## Brief
Look below for the lines from the one with "case_decide; [by injection E|done]." to the one with "intros (Hm & Hp & cap & hist & Hr & Hmax).", and copy exactly those lines, both ends included.

## Task input
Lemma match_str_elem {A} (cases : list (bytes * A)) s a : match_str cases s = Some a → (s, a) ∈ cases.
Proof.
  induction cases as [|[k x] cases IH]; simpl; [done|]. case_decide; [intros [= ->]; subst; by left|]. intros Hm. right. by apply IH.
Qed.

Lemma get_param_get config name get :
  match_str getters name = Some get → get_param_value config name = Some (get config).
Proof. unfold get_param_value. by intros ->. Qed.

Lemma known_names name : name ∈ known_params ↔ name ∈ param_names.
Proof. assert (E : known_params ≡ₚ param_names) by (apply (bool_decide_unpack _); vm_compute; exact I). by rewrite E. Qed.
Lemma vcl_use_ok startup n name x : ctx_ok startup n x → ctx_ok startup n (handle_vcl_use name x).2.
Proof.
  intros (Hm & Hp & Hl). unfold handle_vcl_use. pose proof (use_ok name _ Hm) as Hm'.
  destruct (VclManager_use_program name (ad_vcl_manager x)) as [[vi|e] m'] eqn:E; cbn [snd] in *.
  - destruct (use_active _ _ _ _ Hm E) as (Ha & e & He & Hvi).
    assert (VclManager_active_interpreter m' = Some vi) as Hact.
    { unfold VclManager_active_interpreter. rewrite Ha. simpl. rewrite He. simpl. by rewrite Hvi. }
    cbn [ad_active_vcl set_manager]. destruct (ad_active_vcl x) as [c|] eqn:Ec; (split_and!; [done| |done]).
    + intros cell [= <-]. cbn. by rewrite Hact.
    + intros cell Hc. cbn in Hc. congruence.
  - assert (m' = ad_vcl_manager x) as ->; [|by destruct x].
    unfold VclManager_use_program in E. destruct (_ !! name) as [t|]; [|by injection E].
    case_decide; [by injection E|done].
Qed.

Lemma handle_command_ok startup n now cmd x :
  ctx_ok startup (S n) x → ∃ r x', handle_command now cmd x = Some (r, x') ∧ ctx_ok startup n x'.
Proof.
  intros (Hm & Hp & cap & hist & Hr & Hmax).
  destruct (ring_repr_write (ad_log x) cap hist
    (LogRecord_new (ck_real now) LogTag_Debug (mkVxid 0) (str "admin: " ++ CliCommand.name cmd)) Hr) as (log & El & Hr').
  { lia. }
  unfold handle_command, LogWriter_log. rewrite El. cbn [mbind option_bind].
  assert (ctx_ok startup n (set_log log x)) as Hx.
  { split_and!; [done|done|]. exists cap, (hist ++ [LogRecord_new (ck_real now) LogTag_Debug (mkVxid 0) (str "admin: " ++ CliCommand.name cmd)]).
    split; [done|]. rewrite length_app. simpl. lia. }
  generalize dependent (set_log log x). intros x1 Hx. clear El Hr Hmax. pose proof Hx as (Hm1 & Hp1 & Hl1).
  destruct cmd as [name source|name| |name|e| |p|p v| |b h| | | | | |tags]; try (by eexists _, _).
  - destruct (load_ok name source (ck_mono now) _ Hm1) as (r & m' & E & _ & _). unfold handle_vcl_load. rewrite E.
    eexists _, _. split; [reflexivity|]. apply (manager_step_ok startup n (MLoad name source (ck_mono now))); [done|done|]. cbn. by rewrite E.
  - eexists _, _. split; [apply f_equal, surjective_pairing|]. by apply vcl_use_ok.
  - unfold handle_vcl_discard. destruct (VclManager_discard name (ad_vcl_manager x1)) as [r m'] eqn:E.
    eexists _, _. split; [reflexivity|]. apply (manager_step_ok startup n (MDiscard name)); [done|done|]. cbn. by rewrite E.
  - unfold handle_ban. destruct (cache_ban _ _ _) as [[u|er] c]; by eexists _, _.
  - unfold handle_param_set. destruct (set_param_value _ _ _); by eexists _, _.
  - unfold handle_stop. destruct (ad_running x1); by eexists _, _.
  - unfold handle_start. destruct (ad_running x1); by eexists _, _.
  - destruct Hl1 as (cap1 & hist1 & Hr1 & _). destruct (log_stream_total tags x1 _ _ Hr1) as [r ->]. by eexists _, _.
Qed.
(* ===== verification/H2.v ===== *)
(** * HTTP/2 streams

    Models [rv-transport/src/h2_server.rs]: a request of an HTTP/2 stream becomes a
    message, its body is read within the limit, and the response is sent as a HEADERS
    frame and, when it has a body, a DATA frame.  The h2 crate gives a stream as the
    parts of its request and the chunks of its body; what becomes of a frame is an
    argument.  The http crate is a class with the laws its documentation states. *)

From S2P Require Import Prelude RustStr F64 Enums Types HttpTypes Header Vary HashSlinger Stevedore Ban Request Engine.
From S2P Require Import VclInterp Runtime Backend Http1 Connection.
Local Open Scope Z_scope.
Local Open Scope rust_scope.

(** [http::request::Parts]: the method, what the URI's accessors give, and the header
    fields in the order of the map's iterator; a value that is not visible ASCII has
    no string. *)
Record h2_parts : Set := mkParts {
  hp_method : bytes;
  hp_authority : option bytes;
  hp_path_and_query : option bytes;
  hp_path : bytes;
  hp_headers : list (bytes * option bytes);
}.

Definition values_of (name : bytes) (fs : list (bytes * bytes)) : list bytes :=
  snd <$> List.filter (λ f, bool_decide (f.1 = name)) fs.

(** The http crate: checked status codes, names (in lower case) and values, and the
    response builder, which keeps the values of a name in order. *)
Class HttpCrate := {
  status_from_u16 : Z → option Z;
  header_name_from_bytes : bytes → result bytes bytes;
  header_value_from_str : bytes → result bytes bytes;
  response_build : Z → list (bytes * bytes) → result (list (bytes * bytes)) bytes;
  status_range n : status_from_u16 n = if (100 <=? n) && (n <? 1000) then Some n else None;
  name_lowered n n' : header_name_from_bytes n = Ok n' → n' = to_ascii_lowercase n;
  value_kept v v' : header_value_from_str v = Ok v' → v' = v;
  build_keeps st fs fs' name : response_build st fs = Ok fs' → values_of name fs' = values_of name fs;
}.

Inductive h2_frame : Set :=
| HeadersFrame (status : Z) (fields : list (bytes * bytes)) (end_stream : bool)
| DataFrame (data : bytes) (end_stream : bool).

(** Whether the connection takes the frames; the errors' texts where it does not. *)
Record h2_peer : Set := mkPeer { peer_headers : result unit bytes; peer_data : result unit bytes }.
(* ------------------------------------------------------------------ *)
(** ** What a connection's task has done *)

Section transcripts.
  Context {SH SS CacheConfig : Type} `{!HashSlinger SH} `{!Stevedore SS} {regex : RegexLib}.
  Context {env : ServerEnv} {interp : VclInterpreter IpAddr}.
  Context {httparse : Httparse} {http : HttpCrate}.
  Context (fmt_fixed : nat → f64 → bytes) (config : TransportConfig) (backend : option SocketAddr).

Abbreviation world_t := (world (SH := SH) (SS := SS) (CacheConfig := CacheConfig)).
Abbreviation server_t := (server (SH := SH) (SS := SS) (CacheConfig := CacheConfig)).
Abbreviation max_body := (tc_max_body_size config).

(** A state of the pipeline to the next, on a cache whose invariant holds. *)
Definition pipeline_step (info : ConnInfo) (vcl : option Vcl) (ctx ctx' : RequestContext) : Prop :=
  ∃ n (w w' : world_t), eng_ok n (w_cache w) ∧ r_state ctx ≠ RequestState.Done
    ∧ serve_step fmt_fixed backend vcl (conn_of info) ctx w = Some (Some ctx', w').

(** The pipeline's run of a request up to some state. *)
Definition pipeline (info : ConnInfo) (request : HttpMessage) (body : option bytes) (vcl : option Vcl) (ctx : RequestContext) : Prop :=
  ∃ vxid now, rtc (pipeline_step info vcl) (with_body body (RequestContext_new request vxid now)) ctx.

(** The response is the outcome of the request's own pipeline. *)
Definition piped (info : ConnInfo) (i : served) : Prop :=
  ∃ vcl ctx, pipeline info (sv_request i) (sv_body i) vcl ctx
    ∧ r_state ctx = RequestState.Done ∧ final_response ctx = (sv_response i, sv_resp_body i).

## Response
    case_decide; [by injection E|done].
Qed.

Lemma handle_command_ok startup n now cmd x :
  ctx_ok startup (S n) x → ∃ r x', handle_command now cmd x = Some (r, x') ∧ ctx_ok startup n x'.
Proof.
  intros (Hm & Hp & cap & hist & Hr & Hmax).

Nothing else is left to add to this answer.